### [Action item]
From the data below, return the exact lines starting at the line containing "(** [math.sqrt]: a" and ending at the line containing "if decide (y", both included, and nothing else.

Records from a data source
(** * textClust: a shallow embedding of [river/cluster/textclust.py]

    The development follows the Python class [textclust] and its nested
    classes [microcluster] and [distances].

    Numbers.  Python floats and ints that take part in float arithmetic are
    idealised as real numbers ([R]): [pow(2, x)] is [Rpower 2 x],
    [math.sqrt] is [sqrt], [math.log] is [ln].  Counters and identifiers
    are integers ([Z]).

    Containers.  A term-frequency dict [tf] is a [gmap string tfentry]
    (keys are unique; over [R] the order in which a loop sums the entries
    does not matter).  The dict [microclusters] is an ordered dict: an
    association list in insertion order, because the nearest-cluster
    search and the merge sweep break ties by that order.

    Effects.  A method of [microcluster] returns the mutated object(s); a
    method of [textclust] is a function [textclust -> textclust * result A]:
    a raised exception leaves the object in the state reached so far.

    Not modelled: rounding, overflow and NaN of binary floating point, the
    output of [print], and [showclusters], which only prints.  Over
    binary64 the code departs from the reals in more than rounding at four
    places, and the statements that depend on them say so in their
    hypotheses:
    - [pow(2, x)] raises [OverflowError] for [x >= 1024] (a fade to a time
      far before the time of the cluster, or a negative [_lambda]) and is
      [0.0] for [x < -1075]; [fade_value] is total;
    - [2 ** (-_lambda * tgap)] in [__init__] is [0.0] once
      [_lambda * tgap > 1074] and [1.0] when [_lambda * tgap] is below
      about [1.1e-16];
    - the squares and sums of [tfidf_cosine_distance] underflow to [0.0]
      or overflow for weights far from 1;
    - [squaresum / (counter - 1) - mu ** 2] in [_get_closest_mc], which is
      never negative over the reals for distances in [0, 1], can round
      below 0, and then [math.sqrt] raises [ValueError]. *)

From Stdlib Require Import Reals Lra Lia ZArith.
From stdpp Require Import gmap strings list fin_maps.

Open Scope R_scope.

(** ** Exceptions and results *)

Inductive exn : Set :=
  | KeyError | TypeError | ValueError | AttributeError
  | UnboundLocalError | RecursionError | IndexError | ZeroDivisionError.

Inductive result (A : Type) : Type :=
  | Ok (a : A)
  | Raise (e : exn).
Arguments Ok {A} a.
Arguments Raise {A} e.

Definition rbind {A B : Type} (r : result A) (k : A -> result B) : result B :=
  match r with
  | Ok a => k a
  | Raise e => Raise e
  end.

Notation "'try' x <- e ; k" := (rbind e (fun x => k))
  (at level 10, x pattern, e at level 100, k at level 200).

Definition is_ok {A : Type} (r : result A) : Prop :=
  match r with Ok _ => True | Raise _ => False end.

(** ** Comparisons on reals are decided (classically), as [<], [<=], [==] are
    on Python numbers. *)

#[global] Instance Rlt_decision (x y : R) : Decision (x < y) := Rlt_dec x y.
#[global] Instance Rle_decision (x y : R) : Decision (x <= y) := Rle_dec x y.
#[global] Instance Req_decision : EqDecision R := Req_dec_T.

(** [math.sqrt]: a negative argument raises [ValueError]. *)
Definition py_sqrt (x : R) : result R :=
  if decide (x < 0) then Raise ValueError else Ok (sqrt x).

(** [x / y] on Python numbers: a zero divisor raises. *)
Definition py_div (x y : R) : result R :=
  if decide (y = 0) then Raise ZeroDivisionError else Ok (x / y).

(** [round(x, ndigits)]: the nearest multiple of [10^-ndigits], ties to the
    even one. *)
Definition round_half_even (x : R) : Z :=
  let f := Zfloor x in
  let d := x - IZR f in
  if decide (d < 1 / 2) then f
  else if decide (1 / 2 < d) then (f + 1)%Z
  else if Z.even f then f else (f + 1)%Z.

Definition py_round (x : R) (ndigits : nat) : R :=
  IZR (round_half_even (x * 10 ^ ndigits)) / 10 ^ ndigits.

### [Written response]
(** [math.sqrt]: a negative argument raises [ValueError]. *)
Definition py_sqrt (x : R) : result R :=
  if decide (x < 0) then Raise ValueError else Ok (sqrt x).

(** [x / y] on Python numbers: a zero divisor raises. *)
Definition py_div (x y : R) : result R :=
  if decide (y = 0) then Raise ZeroDivisionError else Ok (x / y).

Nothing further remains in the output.